John: Interpreted by Early Christian and Medieval Commentators is crafted to provide modern readers easy and rewarding access to the ancient authors. After a short essay by Wilken, “Interpreting the New Testament,” Bryan Stewart follows with an “Introduction to John” that clears the way for the subsequent reading of unfamiliar authors on Trinitarian and Christological considerations, sacramental theology, figural readings, John and the unity of Scripture, John and the Synoptics, and moral applications.
Next comes a selection of “prefaces” to John’s Gospel from various ancient writers, which offer the type of introductions—concerning the author and circumstances of the writing—that are found in standard contemporary treatments. The balance of the book is a chapter-by-chapter collection of interpretations of John. Those familiar with such anthologies will be surprised (and pleased) by three things: first, the selections are substantial and sometimes quite lengthy; second, the range of authors is wide, extending from Origen (185–254) to John Scotus Eriugena (815–877) to John Cassian (360–435) to Romanos the Melodist (490–566); third, selections are drawn not only from commentaries—where little of the juice of ancient interpretation is found—but also from homilies, theological writings, and even poetry. The volume concludes with notes on each selection, a biographical sketch of each contributor, and full indices.

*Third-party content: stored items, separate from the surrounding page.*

(** * Cover enrichment script: scripts/aggiungi_copertine.py

    A shallow embedding of the two functions of the script,
    [get_cover_from_ibs] (the cover resolver) and
    [enrich_books_with_ibs_covers] (the catalog enricher), and the
    properties of them that the specification states.

    Python values are modelled as follows.
    - A [str] is a list of Unicode code points ([N]); a code point in
      D800..DFFF is a lone surrogate, which JSON escapes can produce.
    - A JSON document is a [value]; a dict is an association list in
      insertion order.
    - A statement that can raise returns a sum [exn + A].
    - Effects (console, HTTP, the catalog file, sleeping) are threaded
      through a state-and-exception monad that also collects the events
      of the run in the order in which they happen.

    The HTTP client, the HTML parser and the JSON codec are parameters
    (class [Capabilities]); each of their operations may raise.  Writing
    to the console and sleeping do not raise, the catalog file is the
    only file, no other process touches it, and the exceptions are those
    of class [Exception] (an interrupt from the keyboard is not one). *)

From Stdlib Require Import List NArith ZArith Arith Bool Ascii String Lia.
Import ListNotations.

Set Implicit Arguments.
Set Warnings "-register-all".

(** ** Python strings *)

Module PyStr.

Definition str := list N.

(** A literal of the source, character by character (ASCII only). *)
Definition lit (s : string) : str := map N_of_ascii (list_ascii_of_string s).

Fixpoint str_eqb (a b : str) : bool :=
  match a, b with
  | [], [] => true
  | x :: a', y :: b' => N.eqb x y && str_eqb a' b'
  | _, _ => false
  end.

(** [s.startswith(prefix)] *)
Fixpoint startswith (s prefix : str) {struct prefix} : bool :=
  match prefix, s with
  | [], _ => true
  | p :: prefix', c :: s' => N.eqb c p && startswith s' prefix'
  | _ :: _, [] => false
  end.

(** [s.partition(sep)], when [sep] occurs: the text before the first
    occurrence and the text after it. *)
Fixpoint partition (s sep : str) : option (str * str) :=
  if startswith s sep then Some ([], skipn (List.length sep) s)
  else match s with
       | [] => None
       | c :: s' =>
           match partition s' sep with
           | Some (a, b) => Some (c :: a, b)
           | None => None
           end
       end.

(** [sep in s] *)
Definition contains (s sep : str) : bool :=
  match partition s sep with Some _ => true | None => false end.

(** [s.split(sep)] for a non-empty [sep]: cut at the occurrences of [sep],
    found from left to right without overlap.  Every cut removes at least
    one character, so [length s] rounds are enough. *)
Fixpoint split_fuel (fuel : nat) (s sep : str) : list str :=
  match fuel with
  | O => [s]
  | S fuel' =>
      match partition s sep with
      | None => [s]
      | Some (a, b) => a :: split_fuel fuel' b sep
      end
  end.

Definition split (s sep : str) : list str := split_fuel (List.length s) s sep.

Our patristic and medieval ancestors in the faith scarcely require my recommendation. But this volume makes a strong case that, far from being only of antiquarian interest, those whose lives were profoundly and pervasively shaped by Scripture (in a manner none of us today can claim) and whose faithful witness to the One whose Spirit was at work in all of Scripture, have everything to teach us about both Scripture and the faith. Kudos to Eerdmans for investing in such an expensive—and so constructive—an enterprise.
Interpreted by Early Christian and Medieval Commentators
translated and edited by Bryan A. Stewart and Michael A. Thomas
Eerdmans, $65.00, 684 pp.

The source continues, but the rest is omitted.